Probing presynaptic regulators of dopamine to identify new opportunities for therapy in Parkinson’s disease

Lead supervisor: Prof Stephanie Cragg, Department of Physiology, Anatomy and Genetics, Oxford (DPAG)
Commercial partner: Cerevance Ltd, Cambridge, UK

Parkinson’s disease is a progressive degenerative disorder, with debilitating movement problems that arise from the demise of nigrostriatal dopamine neurons and striatal dopamine transmission. Current strategies to restore dopamine are limited, and the mainstay of therapy, L-DOPA, has disabling side effects such as dyskinesias that prevent its long-term use. Therefore, there is a need to identify new treatments. Strategies are needed that can either slow disease progression, treat symptoms or treat side effects.

Nigrostriatal dopamine neurons have unique neurobiology. They have the most branched axonal arbours yet documented for CNS neurons. In turn, mechanisms located directly on dopamine axons powerfully regulate the striatal release of dopamine. New insights indicate that these mechanisms can critically determine dopamine release over and above activity in dopamine neuron soma. Axonal mechanisms might therefore offer novel and extensive opportunities for therapeutic benefit in Parkinson’s disease that are not currently being fully explored or exploited. This project will apply new and emerging technologies to explore dopamine axons as targets for new therapies.
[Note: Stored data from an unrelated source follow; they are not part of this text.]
Lemma onstack_set_other_bits_kept_on_linux :
  11 ∈ fixed_signals ∧ 11 ≠ SIGKILL ∧ 11 ≠ SIGSTOP
  ∧ actions sample_process !! 11 = Some sample_segv
  ∧ ∃ new,
      actions (LLVMFuzzerInitialize (K := glibc_amd64) 0x7ffc1000 0x7ffc1008
                 sample_uninit sample_process).2 !! 11 = Some new
      ∧ Z.land (sa_flags new) SA_ONSTACK = SA_ONSTACK
      ∧ Z.land (sa_flags new) SA_RESTORER = SA_RESTORER
      ∧ ∀ n, Z.testbit SA_ONSTACK n = false →
             Z.testbit SA_RESTORER n = false →
             Z.testbit (sa_flags new) n = Z.testbit (sa_flags sample_segv) n.
Proof.
  assert (11 ∈ fixed_signals) as Hin by by_decide.
  assert (11 ≠ SIGKILL) as Hk by (vm_compute; discriminate).
  assert (11 ≠ SIGSTOP) as Hs by (vm_compute; discriminate).
  assert (actions sample_process !! 11 = Some sample_segv) as Hold
    by (vm_compute; reflexivity).
  repeat (split; [assumption|]).
  exact (onstack_set_other_bits_kept SA_RESTORER 0x7ffc1000 0x7ffc1008
           sample_uninit sample_process 11 sample_segv Hin Hk Hs Hold).
Defined.

(** C1 as it was stated fails: bit 26, SA_RESTORER, is no part of
    SA_ONSTACK, was clear, and is set afterwards. *)
Lemma restorer_bit_not_kept_on_linux :
  11 ∈ fixed_signals ∧ 11 ≠ SIGKILL ∧ 11 ≠ SIGSTOP
  ∧ actions sample_process !! 11 = Some sample_segv
  ∧ ¬ ∃ new,
      actions (LLVMFuzzerInitialize (K := glibc_amd64) 0x7ffc1000 0x7ffc1008
                 sample_uninit sample_process).2 !! 11 = Some new
      ∧ Z.land (sa_flags new) SA_ONSTACK = SA_ONSTACK
      ∧ ∀ n, Z.testbit SA_ONSTACK n = false →
             Z.testbit (sa_flags new) n = Z.testbit (sa_flags sample_segv) n.
Proof.
  split; [by_decide|]. split; [vm_compute; discriminate|].
  split; [vm_compute; discriminate|]. split; [vm_compute; reflexivity|].
  intros (new & Hnew & _ & Hbits).
  vm_compute in Hnew. injection Hnew as <-.
  specialize (Hbits 26 eq_refl). vm_compute in Hbits. discriminate.
Qed.
Lemma check_decided_by_probe_witness :
  checked_fastwhisperapi init_state = false
  /\ fst (check_fastwhisperapi world_down init_state)
     = Raises (Exn Exception "FastWhisperAPI is not running"
                 (Some (mk_exn Exception "FastWhisperAPI is not running")))
  /\ fst (check_fastwhisperapi world_off init_state)
     = Raises (Exn Exception "FastWhisperAPI is not running" (Some unreachable_error)).
Proof.
  split; [reflexivity|]. split.
  - apply (check_decided_by_probe world_down init_state eq_refl). reflexivity.
  - apply (check_decided_by_probe world_off init_state eq_refl). reflexivity.
Defined.

Lemma other_providers_never_probe_witness :
  String.eqb "deepgram" "fastwhisperapi" = false
  /\ probes (trace (after (transcribe_audio (world_up PyNone) "deepgram" (Some "dg-key")
                             "question.wav" None) init_state)) = 0.
Proof.
  split; [reflexivity|].
  destruct (other_providers_never_probe (world_up PyNone) "deepgram" (Some "dg-key")
              "question.wav" None init_state eq_refl) as [_ Hp].
  rewrite Hp. reflexivity.
Defined.

Lemma flag_set_only_after_200_witness :
  checked_fastwhisperapi
    (exec (world_up PyNone) (CallTranscribe "fastwhisperapi" None "question.wav" None)
       init_state) = true
  /\ answers_200 (world_up PyNone) [] = true.
Proof.
  split; [reflexivity|].
  apply (flag_set_only_after_200 (world_up PyNone)
           (CallTranscribe "fastwhisperapi" None "question.wav" None) init_state);
    reflexivity.
Defined.

Lemma fastwhisperapi_not_running_witness :
  answers_200 world_down [] = false
  /\ checked_fastwhisperapi
       (after (transcribe_audio world_down "fastwhisperapi" None "sample.wav" None)
          init_state) = false.
Proof.
  split; [reflexivity|].
  unfold after.
  rewrite (fastwhisperapi_not_running world_down None "sample.wav" None init_state
             eq_refl eq_refl).
  reflexivity.
Defined.

Lemma fastwhisperapi_posts_once_witness :
  fst (check_fastwhisperapi (world_up (PyDict [("text", PyStr "hi there")])) init_state)
  = Returns tt
  /\ fst (_transcribe_with_fastwhisperapi (world_up (PyDict [("text", PyStr "hi there")]))
            "sample.wav" init_state)
     = Returns (PyStr "hi there").
Proof.
  split; [reflexivity|].
  rewrite (fastwhisperapi_posts_once (world_up (PyDict [("text", PyStr "hi there")]))
             "sample.wav" init_state sample_audio eq_refl eq_refl).
  reflexivity.
Defined.

(* ================================================================== *)
(** * Counting the requests to the backends *)
(* ================================================================== *)

Section Requests.

Context {A B : Type}.

Lemma transcription_requests_snoc t ev :
  transcription_requests (t ++ [ev])
  = transcription_requests t + (if is_transcription_request ev then 1 else 0).
Proof.
  unfold transcription_requests. rewrite filter_app, length_app. cbn [filter].
  destruct (is_transcription_request ev); reflexivity.
Qed.

Lemma sends_ret (a : A) : sends_at_most 0 (ret a).
Proof. intro s. cbn. lia. Qed.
In this project, we will explore and identify new strategies to govern dopamine transmission in striatum that could provide new potential targets for Parkinson’s therapy. We will use our expertise in methods to monitor dopamine transmission and neuronal activity in order to identify effects of underexplored neuromodulatory receptors that are present and also, of new and emerging candidate receptors and signalling pathways. To identify new candidate molecular mechanisms, we will exploit a powerful new technology platform at Cerevance for analysis of human dopamine neurons, alongside analysis of mouse dopamine neurons in transgenic models of Parkinson’s disease developed at the Oxford Parkinson’s Disease Centre. Targets will include those found to be enriched in human nigrostriatal neurons as well as those found to be modified in mouse dopamine neurons in PD models. We will identify the impact of these target mechanisms on dopamine synapse and neuron function in brain slices and in vivo,aided by pharmacological tools and by targeted manipulation of cell activity e.g. using optogenetics, and will have the opportunity to explore new pipeline ligands in development at Cerevance

The project capitalizes on the complementary strength and interests of Oxford and Cerevance in neurodegenerative research, and provides an opportunity to train a student in state-of-the-art skills in whole organism work and drug development.